One of the first successful architectural implementations on a mobile robotic platform was the well known robot known as Shakey, created at Stanford University in the 1960s. Of particular note was the robot's architecture which was made up of three predominant layers: a sensing layer, a planning layer, and an execution layer. Accordingly, as information would be made available by sensors, Shakey would make plans on how to react to the perceived world and send those plans on to the execution layer for low level control of actuators. This began the architectural paradigm known as sense-plan-act (SPA). As the SPA approach matured, additional layers were introduced in a hierarchical style, typically all of which having access to a global world model. The upper layers in the hierarchy would use the world model to make plans reaching into the future. After plan development completed at the highest levels, the plans would be broken down into smaller commands and passed to lower levels for execution. Lower layers would then further decompose the commands into more actionable tasks which would ultimately be passed on to actuators at the lowest level. In a hierarchical approach, the sensing layers participate in keeping the internal representation of the world updated. Furthermore, to better accommodate dynamic changes to the world environment, lower planning layers may suggest changes to plans based on recent changes to the world model.
The diagram at right roughly illustrates this hierarchical architectural approach. As should be noted, the sensing layers update the world model while a hierarchy of planning and execution layers formulate plans and breaks those plans down into actionable tasks. Adapted from (Kortenkamp, 1998).
The current pinnacle of hierarchical architectures may be found in the reference architecture known as 4D/RCS (4 Dimensional / Real-time Control System). 4D/RCS is the latest version of the RCS reference model architecture for intelligent systems that has been evolving for decades. With 4D/RCS, six (more or less) layers are defined for creating and decomposing plans into low level action:
- Unit/Vehicle/Mission Layer: this layer decomposes the overall plan into actions for individual modules. Plans are regenerated every 2 hours to account for changes to the world model.
- Module Layer: converts actions into tasks to be performed on specific objects and schedules the tasks, accordingly. Plans are regenerated every 10 minutes.
- Task Layer: converts actions on a single object into sequences of moves to carry out the action. Plans are regenerated every minute.
- Elemental Layer: creates plans for each move, avoiding obstacles and collisions. Plans are regenerated every 5 seconds.
- Primitive Layer: determines motion primitives (speed, trajectory) to facilitate smooth movement. Plans are regenerated every 0.5 second.
- Servo Layer: sends servo control commands (velocity, force) to actuators. Plans are regenerated every 0.05 seconds.

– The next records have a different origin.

(* ===== verification/Policies.v ===== *)
(** * Policies

    Stored Cedar policies (internal/server/storage/policies.go): a change
    and its audit row commit together, and the audit chain says which text
    each policy should have. The second half models how the policy API
    (internal/server/api/policies.go) builds its changes and checks the
    table against the chain. *)
From S2P Require Import Prelude Crypto Json JsonParse AuditKeyring Store AuditChain.

Definition policyIDPattern : string → bool := name_match.

Definition ValidatePolicyID (id : string) : option error :=
  if decide (63 < String.length id ∨ policyIDPattern id = false)
  then Some (ErrInvalid "policy id" id) else None.

Record Policy := mkPolicy {
  pID : string;
  pText : string;
  pVersion : Z;
  pDigest : string;
  pCreatedBy : string;
  pCreatedAt : Z;
  pUpdatedBy : string;
  pUpdatedAt : Z;
}.

(** [p.ETag()]. *)
Definition policy_ETag (p : Policy) : string :=
  String quote (pretty (pVersion p) +:+ "-" +:+ pDigest p +:+ String quote "").

Definition PolicyDigest (text : string) : string := sha256_hex text.

(** A row as it is read: the digest is computed from the text. *)
Definition scanPolicy (id : string) (r : policy_row) : Policy :=
  mkPolicy id (pr_text r) (pr_version r) (PolicyDigest (pr_text r)) (pr_created_by r)
    (UnixTime (pr_created_at r)) (pr_updated_by r) (UnixTime (pr_updated_at r)).

(** [SELECT ... FROM policies ORDER BY id]. *)
Definition policy_rows (d : DB) : list (string * policy_row) :=
  merge_sort (λ a b, String.le a.1 b.1) (map_to_list (policies d)).

Definition policy_list (d : DB) : list Policy := (λ r, scanPolicy r.1 r.2) <$> policy_rows d.

Definition ListPolicies : M (list Policy) := on_db "query policies" policy_list.

Definition GetPolicy (id : string) : M Policy :=
  row ← on_db "query policy" (λ d, policies d !! id);
  match row with
  | Some r => mret (scanPolicy id r)
  | None => throw ErrNotFound
  end.

(** ** Changing a policy *)

(** Decides a write from the row as it is: the row to write ([None]
    deletes it) and the event that records it. *)
Definition PolicyChange : Type := option Policy → result error (option Policy * AuditEvent).

Definition insert_policy (id : string) (now : Z) (next : Policy) : Tx (option Policy) :=
  let w := mkPolicy id (pText next) 1 (PolicyDigest (pText next)) (pUpdatedBy next) now (pUpdatedBy next) now in
  insert_row "insert policy" (λ d, bool_decide (is_Some (policies d !! id))) ErrAlreadyExists
    (λ d, set_policies (<[id := mkPolicyRow (pText w) (pVersion w) (pCreatedBy w) (UnixNano (pCreatedAt w))
                                   (pUpdatedBy w) (UnixNano (pUpdatedAt w))]> (policies d)) d) ;;
  mret (Some w).

(** [UPDATE policies SET text, version, updated_by, updated_at]. *)
Definition update_policy (id : string) (now : Z) (cur next : Policy) : Tx (option Policy) :=
  let w := mkPolicy (pID cur) (pText next) (wrap64 (pVersion cur + 1)) (PolicyDigest (pText next))
             (pCreatedBy cur) (pCreatedAt cur) (pUpdatedBy next) now in
  exec "update policy" (λ d, set_policies
    (alter (λ r, mkPolicyRow (pText w) (pVersion w) (pr_created_by r) (pr_created_at r)
                   (pUpdatedBy w) (UnixNano (pUpdatedAt w))) id (policies d)) d) ;;
  mret (Some w).

(** [now] is the time of the row, [now'] that of the event. *)
Definition change_policy_tx (kr : option AuditKeyring) (epoch_recorded : bool) (now now' : Z) (id : string)
    (change : PolicyChange) : Tx (tx_end (option Policy * AuditEvent)) :=
  row ← query "query policy" (λ d, policies d !! id);
  let cur := scanPolicy id <$> row in
  match change cur with
  | Err e => throw e
  | Ok (next, ev) =>
      if decide (Kind ev = "") then throw (ErrMsg "policy change: audit kind is required")
      else
        written ← match next, cur with
                  | None, None => throw ErrNotFound
                  | None, Some _ =>
                      exec "delete policy" (λ d, set_policies (delete id (policies d)) d) ;; mret None
                  | Some p, None => insert_policy id now p
                  | Some p, Some c => update_policy id now c p
                  end;
        ev' ← appendAuditTx kr epoch_recorded now' ev;
        mret (Commit (written, ev'))
  end.

Definition ChangePolicy (now now' : Z) (id : string) (change : PolicyChange) : M (option Policy * AuditEvent) :=
  leader_only (
    s ← gets (λ s, s);
    r ← with_tx "begin" "commit" (change_policy_tx (auditKeyring s) (keyedEpochRecorded s) now now' id change);
    auditCommitted ;;
    mret r).

(** ** What the chain says *)

(** One row's own MAC, as [VerifyAudit] checks it: [true] when it passes. *)
Definition checkAuditRowMAC (ev : AuditEvent) (ks : keyset) (epoch : option Z) : bool :=
  if isUnkeyed ev then
    match epoch with Some keyedFrom => negb (bool_decide (keyedFrom <= Seq ev)%Z) | None => true end
  else
    match ks !! KeyID ev with
    | None => false
    | Some key => bool_decide (hex_decode (Hash ev) = Some (macAuditEvent ev key))
    end.

(** The rows the query selects. *)
Definition is_policy_row (r : audit_row) : Prop :=
  (ar_kind r = "policy.create" ∨ ar_kind r = "policy.update" ∨ ar_kind r = "policy.delete") ∧ ar_decision r = "ok".

#[global] Instance is_policy_row_dec r : Decision (is_policy_row r).
Proof. unfold is_policy_row. apply _. Defined.

(** The loop over them. *)
Fixpoint fold_digests (ks : option keyset) (epoch : option Z) (evs : list AuditEvent) (out : gmap string string)
    : result error (gmap string string) :=
  match evs with
  | [] => Ok out
  | ev :: evs' =>
      if match ks with Some ks => checkAuditRowMAC ev ks epoch | None => true end then
        match unmarshal_string_field "new_digest" (default "" (Payload ev)) with
        | Some d => fold_digests ks epoch evs' (<[Subject ev := d]> out)
        | None => Err (ErrAuditRowUnverified (Seq ev))
        end
      else Err (ErrAuditRowUnverified (Seq ev))
  end.

Definition PolicyAuditDigests : M (gmap string string) :=
  kr ← gets auditKeyring;
  epoch ← match kr with Some _ => auditKeyedFromSeq | None => mret None end;
  rows ← on_db "query policy audit" (λ d, scan_event <$> filter is_policy_row (audit_log d));
  match fold_digests (Snapshot <$> kr) epoch rows ∅ with
  | Ok m => mret m
  | Err e => throw e
  end.

(** ** Reading the table and the chain together *)

(** Reads of a store that others write to: the state is the store at the
    moment of the next read, and the stores at the reads after it. *)
Definition at_next {A} (m : M A) : GoM (Store * list Store) A := λ '((s, later), q),
  let '(r, (_, q')) := m (s, q) in
  (r, (match later with [] => (s, []) | s' :: l => (s', l) end, q')).

Fixpoint policy_set_loop (n : nat) (before : gmap string string)
    : GoM (Store * list Store) (list Policy * gmap string string) :=
  match n with
  | 0 => throw (ErrMsg "stored policies kept changing while being read; retrying on the next sync")
  | S n' =>
      items ← at_next ListPolicies;
      after ← at_next PolicyAuditDigests;
      if decide (before = after) then mret (items, after) else policy_set_loop n' after
  end.

Definition PolicySet : GoM (Store * list Store) (list Policy * gmap string string) :=
  before ← at_next PolicyAuditDigests;
  policy_set_loop 3 before.

(** ** The policy API *)

(** [matchAuditChain]: [None] when the table is what the chain recorded. *)
Definition matchAuditChain (items : list Policy) (recorded : gmap string string) : option error :=
  match filter (λ p, default "" (recorded !! pID p) ≠ pDigest p) items with
  | p :: _ => Some (ErrInvalid "digest of policy" (pID p))
  | [] =>
      match filter (λ kv, kv.2 ≠ "" ∧ kv.1 ∉ pID <$> items) (map_to_list recorded) with
      | kv :: _ => Some (ErrInvalid "policy missing from the database" kv.1)
      | [] => None
      end
  end.

(** [ifMatch]: one tag of the comma separated list is "*" or the ETag. *)
Definition ifMatch (header etag : string) : bool :=
  bool_decide (Exists (λ tag, TrimSpace tag = "*" ∨ TrimSpace tag = etag) (split_byte "," header)).

(** Who makes the request: the caller, and the user interface proxy it came
    through ("" without one). *)
Record requester := mkRequester {
  rq_caller : string;
  rq_via : string;
}.

Definition withVia (rq : requester) (payload : gmap string json) : gmap string json :=
  if decide (rq_via rq ≠ "") then <["via" := JStr (rq_via rq)]> payload else payload.

Definition policy_payload (rq : requester) (kind id : string) (cur : option Policy) (text : string) (version : Z)
    (cedarIDs : list string) : gmap string json :=
  let payload : gmap string json := <["id" := JStr id]> (<["version" := JInt version]>
    (<["old_digest" := JStr (default "" (pDigest <$> cur))]> (<["new_digest" := JStr ""]> ∅))) in
  let payload :=
    if decide (kind ≠ "policy.delete")
    then <["new_digest" := JStr (PolicyDigest text)]> (<["cedar_ids" := JArr (JStr <$> cedarIDs)]> payload)
    else payload in
  withVia rq payload.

At the heart of each and every layer are one or more 4D/RCS nodes which contain a behavior generation process which accepts commands from the next higher level and issues subgoals to the behavior generation process at lower levels. Furthermore, each node reports its task execution status up the chain for consideration into further planning. While plans are being solidified and disseminated, a sensory processing process in each node receives sensory input from lower levels, updates the world model, and collates the sensory data into larger units which it passes on to the next higher level; e.g., points get converted to lines which get converted to surfaces which get converted to objects with each successive rise through the 4D/RCS layers A visual summary of a 4D/RCS node quickly shows just how complex such a system can become. But sometimes the demands of a task require a respective amount of sophistication in the architectural approach. A comprehensive review of the 4D/RCS approach is discussed in (Albus, 2006).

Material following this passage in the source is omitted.